- [What to work on] Scan the entries below for the string "Defined" and copy every line where it turns up.

- [Data provided]
(* ===== verification/Channel.v ===== *)
(** * Channels: [src/msmuduo/net/Channel.h], [Channel.cpp]

    A [Channel] binds a file descriptor to the events of interest and to four
    callbacks. The callbacks themselves belong to the owner of the channel: the
    record says which are set. [update] and [remove] go to the poller, in
    [Poller.v]. *)
From S2P Require Import Prelude.
From S2P Require Import Endian.
From S2P Require Import Format.

(** ** Event flags of [WSAPoll] and of [poll] *)
Section Flags.
Context `{Platform}.
Definition POLLIN : Z := if win then 0x0300 else 0x0001.
Definition POLLPRI : Z := if win then 0x0400 else 0x0002.
Definition POLLOUT : Z := if win then 0x0010 else 0x0004.
Definition POLLERR : Z := if win then 0x0001 else 0x0008.
Definition POLLHUP : Z := if win then 0x0002 else 0x0010.
Definition POLLNVAL : Z := if win then 0x0004 else 0x0020.

Definition kNoneEvent : Z := 0.
Definition kReadEvent : Z := if win then POLLIN else Z.lor POLLIN POLLPRI.
Definition kWriteEvent : Z := POLLOUT.
End Flags.

Record Channel := mkChannel {
  loop_ : positive;   (* the address of the owner *)
  fd_ : Z;
  events_ : Z;
  revents_ : Z;
  index_ : Z;
  logHup_ : bool;
  eventHandling_ : bool;
  readCallback_ : bool;
  writeCallback_ : bool;
  closeCallback_ : bool;
  errorCallback_ : bool
}.

(** [Channel(EventLoop*, int)]. *)
Definition new_Channel (loop : positive) (fd : Z) : Channel :=
  mkChannel loop fd 0 0 (-1) false false false false false false.

Definition set_events (e : Z) (c : Channel) : Channel :=
  mkChannel (loop_ c) (fd_ c) e (revents_ c) (index_ c) (logHup_ c) (eventHandling_ c)
    (readCallback_ c) (writeCallback_ c) (closeCallback_ c) (errorCallback_ c).
Definition set_revents (r : Z) (c : Channel) : Channel :=
  mkChannel (loop_ c) (fd_ c) (events_ c) r (index_ c) (logHup_ c) (eventHandling_ c)
    (readCallback_ c) (writeCallback_ c) (closeCallback_ c) (errorCallback_ c).
Definition set_index (i : Z) (c : Channel) : Channel :=
  mkChannel (loop_ c) (fd_ c) (events_ c) (revents_ c) i (logHup_ c) (eventHandling_ c)
    (readCallback_ c) (writeCallback_ c) (closeCallback_ c) (errorCallback_ c).
Definition set_eventHandling (b : bool) (c : Channel) : Channel :=
  mkChannel (loop_ c) (fd_ c) (events_ c) (revents_ c) (index_ c) (logHup_ c) b
    (readCallback_ c) (writeCallback_ c) (closeCallback_ c) (errorCallback_ c).
Definition doNotLogHup (c : Channel) : Channel :=
  mkChannel (loop_ c) (fd_ c) (events_ c) (revents_ c) (index_ c) false (eventHandling_ c)
    (readCallback_ c) (writeCallback_ c) (closeCallback_ c) (errorCallback_ c).
Definition setReadCallback (c : Channel) : Channel :=
  mkChannel (loop_ c) (fd_ c) (events_ c) (revents_ c) (index_ c) (logHup_ c) (eventHandling_ c)
    true (writeCallback_ c) (closeCallback_ c) (errorCallback_ c).
Definition setWriteCallback (c : Channel) : Channel :=
  mkChannel (loop_ c) (fd_ c) (events_ c) (revents_ c) (index_ c) (logHup_ c) (eventHandling_ c)
    (readCallback_ c) true (closeCallback_ c) (errorCallback_ c).
Definition setCloseCallback (c : Channel) : Channel :=
  mkChannel (loop_ c) (fd_ c) (events_ c) (revents_ c) (index_ c) (logHup_ c) (eventHandling_ c)
    (readCallback_ c) (writeCallback_ c) true (errorCallback_ c).
Definition setErrorCallback (c : Channel) : Channel :=
  mkChannel (loop_ c) (fd_ c) (events_ c) (revents_ c) (index_ c) (logHup_ c) (eventHandling_ c)
    (readCallback_ c) (writeCallback_ c) (closeCallback_ c) true.

Definition has_flag (v f : Z) : bool := negb (Z.land v f =? 0)%Z.

Inductive callback := CbClose | CbError | CbRead | CbWrite.

#[export] Instance callback_eq_dec : EqDecision callback.
Proof. solve_decision. Defined.

Section ChannelOps.
Context `{Platform}.

Definition isNoneEvent (c : Channel) : bool := (events_ c =? kNoneEvent)%Z.
Definition isWriting (c : Channel) : bool := has_flag (events_ c) kWriteEvent.
Definition isReading (c : Channel) : bool := has_flag (events_ c) kReadEvent.

(** The events each request leaves the channel interested in; [update()]
    follows every one of them. *)
Inductive request :=
  | EnableReading | DisableReading | EnableWriting | DisableWriting | DisableAll.

Definition request_events (r : request) (e : Z) : Z :=
  match r with
  | EnableReading => Z.lor e kReadEvent
  | DisableReading => Z.land e (Z.lnot kReadEvent)
  | EnableWriting => Z.lor e kWriteEvent
  | DisableWriting => Z.land e (Z.lnot kWriteEvent)
  | DisableAll => kNoneEvent
  end.

(** The callbacks that received events [r] call for, in order. *)
Definition calls_close (c : Channel) : bool :=
  has_flag (revents_ c) POLLHUP && negb (has_flag (revents_ c) POLLIN) && closeCallback_ c.
Definition calls_error (c : Channel) : bool :=
  has_flag (revents_ c) (Z.lor POLLERR POLLNVAL) && errorCallback_ c.
Definition calls_read (c : Channel) : bool :=
  has_flag (revents_ c) (Z.lor POLLIN POLLPRI) && readCallback_ c.
Definition calls_write (c : Channel) : bool :=
  has_flag (revents_ c) POLLOUT && writeCallback_ c.

Definition eventsToString (fd ev : Z) : bytes :=
  fmt_d fd ++ str ": "
  ++ (if has_flag ev POLLIN then str "IN " else [])
  ++ (if has_flag ev POLLPRI then str "PRI " else [])
  ++ (if has_flag ev POLLOUT then str "OUT " else [])
  ++ (if has_flag ev POLLHUP then str "HUP " else [])
  ++ (if has_flag ev POLLERR then str "ERR " else [])
  ++ (if has_flag ev POLLNVAL then str "NVAL " else []).
Definition reventsToString (c : Channel) : bytes := eventsToString (fd_ c) (revents_ c).

(** [handleEvent] in a program state [S] that holds the channel [this]: a
    callback may change the state, so each test reads the channel again;
    a channel destroyed by a callback is a dangling pointer. *)
Section HandleEvent.
Context {S : Type} (this : S -> option Channel) (modify : (Channel -> Channel) -> S -> S).
Context (run : callback -> S -> res S).

Definition call_if (want : Channel -> bool) (cb : callback) (s : S) : res S :=
  c ← get_ NullDeref (this s);
  if want c then run cb s else Ok s.

Definition handleEvent (s : S) : res S :=
  c ← get_ NullDeref (this s);
  s ← call_if calls_close CbClose (modify (set_eventHandling true) s);
  s ← call_if calls_error CbError s;
  s ← call_if calls_read CbRead s;
  s ← call_if calls_write CbWrite s;
  c ← get_ NullDeref (this s);
  Ok (modify (set_eventHandling false) s).
End HandleEvent.
End ChannelOps.

(** ** Facts about the flags *)
Section ChannelFacts.
Context `{Platform}.

(** The flags are disjoint bits: enabling and disabling one leaves the
    other alone. *)
Lemma land_lnot_disjoint e f g :
  Z.land f g = 0%Z -> has_flag (Z.land e (Z.lnot f)) g = has_flag e g.
Proof.
  intros Hfg. unfold has_flag. do 2 f_equal.
  apply Z.bits_inj'. intros i Hi. apply (f_equal (fun z => Z.testbit z i)) in Hfg.
  rewrite !Z.land_spec, Z.lnot_spec by done. rewrite Z.land_spec, Z.bits_0 in Hfg.
  destruct (Z.testbit e i), (Z.testbit f i), (Z.testbit g i); done.
Qed.

Lemma lor_disjoint e f g :
  Z.land f g = 0%Z -> has_flag (Z.lor e f) g = has_flag e g.
Proof.
  intros Hfg. unfold has_flag. do 2 f_equal.
  apply Z.bits_inj'. intros i Hi. apply (f_equal (fun z => Z.testbit z i)) in Hfg.
  rewrite !Z.land_spec, Z.lor_spec. rewrite Z.land_spec, Z.bits_0 in Hfg.
  destruct (Z.testbit e i), (Z.testbit f i), (Z.testbit g i); done.
Qed.

Lemma lor_same e f : f <> 0%Z -> has_flag (Z.lor e f) f = true.
Proof.
  intros Hf. unfold has_flag. apply negb_true_iff, Z.eqb_neq. intros Hz. apply Hf.
  apply Z.bits_inj'. intros i Hi. apply (f_equal (fun z => Z.testbit z i)) in Hz.
  rewrite Z.land_spec, Z.lor_spec, Z.bits_0 in Hz. rewrite Z.bits_0.
  destruct (Z.testbit e i), (Z.testbit f i); done.
Qed.

Lemma land_lnot_same e f : has_flag (Z.land e (Z.lnot f)) f = false.
Proof.
  unfold has_flag. apply negb_false_iff, Z.eqb_eq.
  apply Z.bits_inj'. intros i Hi. rewrite !Z.land_spec, Z.lnot_spec, Z.bits_0 by done.
  destruct (Z.testbit e i), (Z.testbit f i); done.
Qed.

Lemma read_write_disjoint : Z.land kReadEvent kWriteEvent = 0%Z /\ Z.land kWriteEvent kReadEvent = 0%Z
  /\ kReadEvent <> 0%Z /\ kWriteEvent <> 0%Z.
Proof. unfold kReadEvent, kWriteEvent, POLLOUT, POLLIN, POLLPRI. by destruct win. Qed.

(** The events of interest as two booleans. *)
Definition interest (c : Channel) : bool * bool := (isReading c, isWriting c).

Lemma request_interest r c :
  interest (set_events (request_events r (events_ c)) c) =
  match r with
  | EnableReading => (true, isWriting c)
  | DisableReading => (false, isWriting c)
  | EnableWriting => (isReading c, true)
  | DisableWriting => (isReading c, false)
  | DisableAll => (false, false)
  end.
Proof.
  destruct read_write_disjoint as (H1 & H2 & H3 & H4).
  unfold interest, isReading, isWriting. destruct r; simpl;
    rewrite ?lor_same, ?lor_disjoint, ?land_lnot_same, ?land_lnot_disjoint by done; try done.
Qed.

(** The callbacks of a channel, in the order of [handleEvent]. *)
Definition callbacks_for (c : Channel) : list callback :=
  (if calls_close c then [CbClose] else [])
  ++ (if calls_error c then [CbError] else [])
  ++ (if calls_read c then [CbRead] else [])
  ++ (if calls_write c then [CbWrite] else []).

(** What [handleEvent] reads of the channel. *)
Definition same_wants (c d : Channel) : Prop :=
  calls_close c = calls_close d /\ calls_error c = calls_error d
  /\ calls_read c = calls_read d /\ calls_write c = calls_write d.

Section Order.
Context {S : Type} (this : S -> option Channel) (modify : (Channel -> Channel) -> S -> S).
Context (run : callback -> S -> res S).

Fixpoint run_all (cbs : list callback) (s : S) : res S :=
  match cbs with
  | [] => Ok s
  | cb :: cbs' => s' ← run cb s; run_all cbs' s'
  end.

Lemma run_all_app l1 l2 s : run_all (l1 ++ l2) s = (s' ← run_all l1 s; run_all l2 s').
Proof.
  revert s; induction l1 as [|cb l1 IH]; intros s; [done|]. simpl.
  destruct (run cb s); simpl; [apply IH | done].
Qed.

Hypothesis modify_this : forall f s, this (modify f s) = f <$> this s.
Hypothesis run_keeps : forall cb s s' c, run cb s = Ok s' -> this s = Some c ->
  exists d, this s' = Some d /\ same_wants c d.

Lemma call_if_spec want cb c s d :
  this s = Some d -> same_wants c d -> (forall e, same_wants c e -> want e = want c) ->
  call_if this run want cb s = run_all (if want c then [cb] else []) s
  /\ forall s', call_if this run want cb s = Ok s' ->
       exists e, this s' = Some e /\ same_wants c e.
Proof.
  intros Hd Hc Hw. unfold call_if. rewrite Hd. simpl. rewrite (Hw d Hc).
  destruct (want c); simpl; [|split; [done | intros s' [= <-]; by exists d]].
  split; [by destruct (run cb s)|]. intros s' Hs.
  destruct (run_keeps cb s s' d Hs Hd) as (e & He & Hde). exists e. split; [done|].
  unfold same_wants in *. intuition congruence.
Qed.

Lemma handleEvent_runs s c :
  this s = Some c ->
  handleEvent this modify run s =
  (s' ← run_all (callbacks_for c) (modify (set_eventHandling true) s);
   Ok (modify (set_eventHandling false) s')).
Proof.
  intros Hc. unfold handleEvent, callbacks_for. rewrite Hc. simpl.
  assert (H0 : exists d, this (modify (set_eventHandling true) s) = Some d /\ same_wants c d)
    by (rewrite modify_this, Hc; simpl; by eexists).
  destruct H0 as (d0 & Hd0 & Hs0).
  rewrite !run_all_app.
  destruct (call_if_spec calls_close CbClose c _ d0 Hd0 Hs0) as [E1 P1];
    [by intros e (?&?&?&?)|].
  rewrite <- E1. destruct (call_if _ _ calls_close _ _) as [s1|] eqn:R1; [|done].
  destruct (P1 _ eq_refl) as (d1 & Hd1 & Hs1). simpl. rewrite run_all_app.
  destruct (call_if_spec calls_error CbError c _ d1 Hd1 Hs1) as [E2 P2];
    [by intros e (?&?&?&?)|].
  rewrite <- E2. destruct (call_if _ _ calls_error _ _) as [s2|] eqn:R2; [|done].
  destruct (P2 _ eq_refl) as (d2 & Hd2 & Hs2). simpl. rewrite run_all_app.
  destruct (call_if_spec calls_read CbRead c _ d2 Hd2 Hs2) as [E3 P3];
    [by intros e (?&?&?&?)|].
  rewrite <- E3. destruct (call_if _ _ calls_read _ _) as [s3|] eqn:R3; [|done].
  destruct (P3 _ eq_refl) as (d3 & Hd3 & Hs3). simpl.
  destruct (call_if_spec calls_write CbWrite c _ d3 Hd3 Hs3) as [E4 P4];
    [by intros e (?&?&?&?)|].
  rewrite <- E4. destruct (call_if _ _ calls_write _ _) as [s4|] eqn:R4; [|done].
  destruct (P4 _ eq_refl) as (d4 & Hd4 & _). simpl. by rewrite Hd4.
Qed.
End Order.

(** with callbacks that keep the channel, [handleEvent] runs exactly
    the callbacks the received events call for, each once, in the order
    close, error, read, write. A hang-up is reported as a close only when
    nothing is left to read, and a readable or writable descriptor always
    reaches its callback. *)
Theorem handleEvent_order {S} (this : S -> option Channel) modify run s c :
  (forall f s, this (modify f s) = f <$> this s) ->
  (forall cb s s' c, run cb s = Ok s' -> this s = Some c ->
     exists d, this s' = Some d /\ same_wants c d) ->
  this s = Some c -> closeCallback_ c && errorCallback_ c && readCallback_ c && writeCallback_ c ->
  exists cbs,
    handleEvent this modify run s =
      (s' ← run_all run cbs (modify (set_eventHandling true) s);
       Ok (modify (set_eventHandling false) s'))
    /\ cbs `sublist_of` [CbClose; CbError; CbRead; CbWrite]
    /\ (CbClose ∈ cbs <-> has_flag (revents_ c) POLLHUP = true /\ has_flag (revents_ c) POLLIN = false)
    /\ (CbError ∈ cbs <-> has_flag (revents_ c) (Z.lor POLLERR POLLNVAL) = true)
    /\ (CbRead ∈ cbs <-> has_flag (revents_ c) (Z.lor POLLIN POLLPRI) = true)
    /\ (CbWrite ∈ cbs <-> has_flag (revents_ c) POLLOUT = true).
Proof.
  intros Hm Hk Hc Hcb. exists (callbacks_for c). split; [by apply handleEvent_runs|].
  apply Is_true_true in Hcb. rewrite !andb_true_iff in Hcb.
  destruct Hcb as [[[H1 H2] H3] H4].
  unfold callbacks_for, calls_close, calls_error, calls_read, calls_write.
  rewrite H1, H2, H3, H4.
  destruct (has_flag (revents_ c) POLLHUP), (has_flag (revents_ c) POLLIN),
    (has_flag (revents_ c) (Z.lor POLLERR POLLNVAL)),
    (has_flag (revents_ c) (Z.lor POLLIN POLLPRI)), (has_flag (revents_ c) POLLOUT); simpl;
    split_and!; try set_solver; repeat constructor.
Qed.
End ChannelFacts.

(** A descriptor that hung up and is writable, in a state that logs the
    callbacks. *)
Definition demo_channel : Channel :=
  set_revents (Z.lor (@POLLHUP windows) (@POLLOUT windows))
    (setReadCallback (setWriteCallback (setCloseCallback (setErrorCallback (new_Channel 1 5))))).
Definition demo_run (cb : callback) (s : Channel * list callback) :
  res (Channel * list callback) := Ok (s.1, s.2 ++ [cb]).

Lemma handleEvent_order_witness :
  (exists cbs, @handleEvent windows _ (fun s => Some s.1) (fun f s => (f s.1, s.2)) demo_run
                 (demo_channel, [])
     = (s' ← run_all demo_run cbs (set_eventHandling true demo_channel, []);
        Ok (set_eventHandling false s'.1, s'.2)) /\ CbWrite ∈ cbs)
  /\ @handleEvent windows _ (fun s => Some s.1) (fun f s => (f s.1, s.2)) demo_run
       (demo_channel, []) = Ok (demo_channel, [CbClose; CbWrite]).
Proof.
  split; [|reflexivity].
  destruct (@handleEvent_order windows _ (fun s : Channel * list callback => Some s.1)
    (fun f s => (f s.1, s.2)) demo_run (demo_channel, []) demo_channel)
    as (cbs & H & _ & _ & _ & _ & Hw); try done.
  - intros cb s s' c [= <-] [= <-]. by exists s.1.
  - exists cbs. split; [exact H | by apply Hw].
Defined.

- [Written answer]
Proof. solve_decision. Defined.
Defined.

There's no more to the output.